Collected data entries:
(** * Speedxpayment: the FileSplit component ([src/FileSplit.tsx]) and its shell

    A shallow embedding of the spreadsheet pipeline: read the first sheet,
    keep the DELIVERED rows, group them by FleeName, drop two columns, write
    one workbook per group into a zip archive and report statistics; and of
    the component around it: the handlers that select a file, the markup it
    returns, and the shell that mounts it.

    Conventions of the embedding.
    - JavaScript strings are [string], holding the text in UTF-8: a
      character is the byte sequence of one code point, and a literal of this
      file is the text it shows. [String.prototype.trim] strips the
      WhiteSpace and LineTerminator code points of ECMAScript from both ends;
      [String.prototype.toUpperCase] replaces each character by its upper
      case in the Unicode Character Database, which may be several
      characters. The sanitising regular expression and the suffixes given to
      [endsWith] hold characters below 128 only; each is one byte, which
      occurs in no other character, and these two operations are computed on
      bytes. Lengths are counted in bytes. A lone surrogate has no UTF-8 form
      and is not modelled; on bytes that are not UTF-8 the operations are
      defined all the same, a first byte taking as many of the bytes after
      it as it announces.
    - A cell read from a row is a [value]: [VUndefined] for a property that
      is absent, [VString] otherwise ([sheet_to_json] is called with
      [raw: false], so every cell is formatted text).
    - A JavaScript object used as a record or dictionary is the list of its
      own properties in creation order; the enumeration order of
      [Object.keys] / [Object.entries] / spread is computed from it
      (array-index keys first, ascending, then the other keys in creation
      order). Reading [groupedData[fleeName]] falls back on the members of
      [Object.prototype], as it does for every object literal.
    - Row objects are made by the spreadsheet library; their
      [hasOwnProperty] is taken to be the method of [Object.prototype] (no
      column is named hasOwnProperty).
    - SheetJS and JSZip are parameters of the pipeline: each call either
      returns or throws. The arithmetic on doubles is the exact arithmetic
      followed by the rounding to the nearest double, [binary64].
    - The React state setters and the download are recorded as an event
      trace; the component state is recovered by replaying the trace.
    - The handlers of the component act on the record of its seven state
      cells. A handler that opens the [prompt] dialog is a function of the
      answer, [None] when the dialog is cancelled. In a sequence of actions a
      run of [processExcel] is one step: it reads [file] and [hubName] at the
      click, and no other handler fires between its events. The timers are
      not run.
    - The markup returned by the component is recorded by its parts that
      depend on the state; the markup of the shell ([src/App.tsx]) by the
      page it shows. *)

From Stdlib Require Import ZArith NArith QArith Qround Qpower SpecFloat.
From Stdlib Require Import Lia Lqa Ascii String DecimalString.
From stdpp Require Import base tactics option list sets strings sorting.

Problem requirements - All that belongs in your answer is the stretch of entries above from the line with "returns, and the shell that mounts it." through the line with "trace; the component", printed exactly.

Your solution -
    returns, and the shell that mounts it.

    Conventions of the embedding.
    - JavaScript strings are [string], holding the text in UTF-8: a
      character is the byte sequence of one code point, and a literal of this
      file is the text it shows. [String.prototype.trim] strips the
      WhiteSpace and LineTerminator code points of ECMAScript from both ends;
      [String.prototype.toUpperCase] replaces each character by its upper
      case in the Unicode Character Database, which may be several
      characters. The sanitising regular expression and the suffixes given to
      [endsWith] hold characters below 128 only; each is one byte, which
      occurs in no other character, and these two operations are computed on
      bytes. Lengths are counted in bytes. A lone surrogate has no UTF-8 form
      and is not modelled; on bytes that are not UTF-8 the operations are
      defined all the same, a first byte taking as many of the bytes after
      it as it announces.
    - A cell read from a row is a [value]: [VUndefined] for a property that
      is absent, [VString] otherwise ([sheet_to_json] is called with
      [raw: false], so every cell is formatted text).
    - A JavaScript object used as a record or dictionary is the list of its
      own properties in creation order; the enumeration order of
      [Object.keys] / [Object.entries] / spread is computed from it
      (array-index keys first, ascending, then the other keys in creation
      order). Reading [groupedData[fleeName]] falls back on the members of
      [Object.prototype], as it does for every object literal.
    - Row objects are made by the spreadsheet library; their
      [hasOwnProperty] is taken to be the method of [Object.prototype] (no
      column is named hasOwnProperty).
    - SheetJS and JSZip are parameters of the pipeline: each call either
      returns or throws. The arithmetic on doubles is the exact arithmetic
      followed by the rounding to the nearest double, [binary64].
    - The React state setters and the download are recorded as an event
      trace; the component state is recovered by replaying the trace.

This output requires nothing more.